Benefits of Vitamin E to Normalize Triglycerides Levels

Benefits of Vitamin E

It is not unusual to consider supplements and vitamins for triglycerides reduction. In fact, fish oil supplements are often considered as a first line of treatment in people suffering from elevated triglycerides levels in conjunction with lifestyle and dietary changes and can sometimes completely negate the need for medications like statins and fibrates in some cases. In addition, important vitamins for triglycerides reduction are thought to include vitamin B5. But, the benefits of vitamin E have also recently been explored for their role in lowering triglycerides with some rather amazing results.

Studies have shown that over a quarter of triglyceride levels can be reduced in some cases with a thirty day supplementation of vitamin E when combined with the restriction of carbohydrates from the diet. The studies may show result similar to those found in research led in Singapore that showed the ability of the gamma and delta forms of vitamin E to suppress genes that contribute to excess lipid production, notably triglycerides and LDL (“bad”) cholesterol. Interestingly enough, the benefits of vitamin E for heart health do not stop at reducing triglycerides and cholesterol according to the study. It also found that the lipid’s ability to promote plaque formation was also inhibited when vitamin e was introduced. This amazing benefit can reduce the risk of coronary artery disease in some individuals.
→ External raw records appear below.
(** The buffers of the block as [encoder_.fill()] sees them. *)
Definition block_memory (w : Writer) (i : nat) : option bytes :=
  if (i <? wr_cur_sblen w)%nat then wr_source_payloads w !! i
  else match ar_items (wr_repair_block w) !! (i - wr_cur_sblen w)%nat with
       | Some (Some rp) => Some (payload_bytes rp)
       | _ => None
       end.

(** The packet after [fill] has stored [bs] in its payload. *)
Definition store_payload (bs : bytes) (p : Packet) : Packet :=
  match sl_data (fec_payload (fec_ p)) with
  | Some d => with_mem p (overwrite (pkt_mem p) d bs)
  | None => p
  end.

Definition encode_repair_packets (w : Writer) : res Writer :=
  let* w := set_repair_packets (wr_cur_rblen w) 0 w in
  let* '(filled, encoder) := encoder_fill (wr_encoder w) (block_memory w) in
  let items := imap (fun i rp => store_payload (filled (wr_cur_sblen w + i)%nat) <$> rp)
                 (ar_items (wr_repair_block w)) in
  Ok (wr_set_repair_block (mkArray items (ar_cap (wr_repair_block w)))
        (wr_set_encoder encoder w)).

Fixpoint compose_repair_packets (n i : nat) (w : Writer) : res Writer :=
  match n with
  | O => Ok w
  | S n =>
      let* rp := array_get (ar_items (wr_repair_block w)) i in
      match rp with
      | None => compose_repair_packets n (S i) w
      | Some rp =>
          let* '(ok, rp) := composer_compose host repair_composer rp in
          panic_if (negb ok)
            (let* rp := add_flags rp FlagComposed in
             let* items := array_set (ar_items (wr_repair_block w)) i (Some rp) in
             compose_repair_packets n (S i)
               (wr_set_repair_block (mkArray items (ar_cap (wr_repair_block w))) w))
      end
  end.

Fixpoint write_repair_packets (n i : nat) (w : Writer) : res Writer :=
  match n with
  | O => Ok w
  | S n =>
      let* rp := array_get (ar_items (wr_repair_block w)) i in
      match rp with
      | None => write_repair_packets n (S i) w
      | Some rp =>
          let* '(code, writer) := write (wr_writer w) (Some rp) in
          panic_if (bool_decide (code <> StatusOK))
            (let* items := array_set (ar_items (wr_repair_block w)) i None in
             write_repair_packets n (S i)
               (wr_set_repair_block (mkArray items (ar_cap (wr_repair_block w)))
                  (wr_set_writer writer w)))
      end
  end.

Definition end_block (w : Writer) : res Writer :=
  let* w := make_repair_packets (wr_cur_rblen w) 0 w in
  let* w := encode_repair_packets w in
  let* w := compose_repair_packets (wr_cur_rblen w) 0 w in
  let* w := write_repair_packets (wr_cur_rblen w) 0 w in
  Ok (wr_set_encoder (encoder_end (wr_encoder w)) w).

Definition next_block (w : Writer) : Writer :=
  mkWriter (wr_cur_sblen w) (wr_next_sblen w) (wr_cur_rblen w) (wr_next_rblen w)
    (wr_cur_payload_size w) (wr_encoder w) (wr_writer w) (wr_factory w) (wr_repair_block w)
    (wr_first_packet w) (u16 (wr_cur_sbn w + 1))
    (u16 (wr_cur_block_repair_sn w + u16 (Z.of_nat (wr_cur_rblen w)))) 0
    (wr_valid w) (wr_alive w) (wr_alloc w) [].

(** * Writing *)

Definition validate_source_packet (f : FEC) (w : Writer) : bool * Writer :=
  if negb (sl_size (fec_payload f) =? wr_cur_payload_size w)%nat
  then (false, wr_set_alive false w) else (true, w).

Definition write_source_packet (pp : Packet) (w : Writer) : res (StatusCode * Writer) :=
  let* encoder := encoder_set (wr_encoder w) (wr_cur_packet w) (fec_payload (fec_ pp)) in
  let w := wr_set_encoder encoder w in
  let pp := fill_packet_fec_fields pp (u16 (Z.of_nat (wr_cur_packet w))) w in
  let* '(ok, pp) := composer_compose host source_composer pp in
  panic_if (negb ok)
    (let* pp := add_flags pp FlagComposed in
     let* '(code, writer) := write (wr_writer w) (Some pp) in
     Ok (code,
         wr_set_position (wr_cur_packet w) (wr_source_payloads w ++ [payload_bytes pp])
           (wr_set_writer writer w))).

Definition writer_write (w : Writer) (pp : PacketPtr) : res (StatusCode * Writer) :=
  panic_if (negb (wr_valid w))
    (match pp with
     | None => Panic
     | Some pp =>
         if negb (wr_alive w) then Ok (StatusOK, w)
         else
           let* f := wr_validate_fec_packet pp in
           let w := if wr_first_packet w then wr_set_first_packet false w else w in
           let '(ok, w) := if (wr_cur_packet w =? 0)%nat then begin_block f w else (true, w) in
           if negb ok then Ok (StatusOK, w)
           else
             let '(ok, w) := validate_source_packet f w in
             if negb ok then Ok (StatusOK, w)
             else
               let* '(code, w) := write_source_packet pp w in
               panic_if (bool_decide (code <> StatusOK))
                 (let w := wr_set_position (S (wr_cur_packet w)) (wr_source_payloads w) w in
                  if (wr_cur_packet w =? wr_cur_sblen w)%nat then
                    let* w := end_block w in Ok (StatusOK, next_block w)
                  else Ok (StatusOK, w))
     end).

#[global] Instance Writer_writer : IWriter Writer := writer_write.

End Writer.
The benefits of vitamin E can be easily incorporated into a triglyceride lowering diet, one of the cornerstones of managing the condition. While limiting sugar and fat intake is very important, including foods that can contribute to a reduction in the amounts of the lipids in the blood is also very essential too. Therefore, good choices for lowering triglycerides recipes should include foods that are full of Omega-3s when possible, but also vitamin E. Luckily there are many heart healthy foods that can provide a lot of vitamin E into a triglyceride lowering diet. Consider for instance spinach. It is an incredibly healthy choice for a multitude of reasons and one of the very best sources of vitamin e. That is content of essential nutrients and antioxidants make it a great choice for adding into a diet intended to reduce triglycerides levels. Nuts are an excellent choice as well. Boasting both the benefits of vitamin E in addition to Omega-3 fatty acids, when consumed in moderation they can provide many triglyceride stabilizing benefits. Mustard greens are one of the very best sources of vitamin E and they can be enjoyed both raw and cooked, although using them fresh provides many more health benefits because the precious nutrients contained within are preserved. Red bell peppers are another great choice for adding in some extra vitamin E, and they can be enjoyed raw atop a salad or stuffed and baked. Consider using them in an all around triglyceride and cholesterol busting dinner recipe by stuffing them with brown rice and diced canned tomatoes, both of which can contribute to lower triglyceride levels.

Studies have shown that the benefits of vitamin E can include a reduction in triglycerides levels. And, adding vitamin e into the diet can be simple and easy. However, it is only a part of the equation to overall better health and a reduced risk of heart disease. Making dietary changes such as taking advantage of the benefits of vitamin E and Omega-3 fatty acids can reduce triglyceride levels up to 25%, but physical activity is just as important. Moderate levels of exercise for at least half an hour (an hour is better) five times each week can also reduce triglyceride levels up to 25%. This means that a combination approach of dietary changes and exercise can reduce triglyceride levels by half. These lifestyle changes when paired with appropriate medical care and monitoring can drastically reduce the risk of heart disease and lead to overall better health.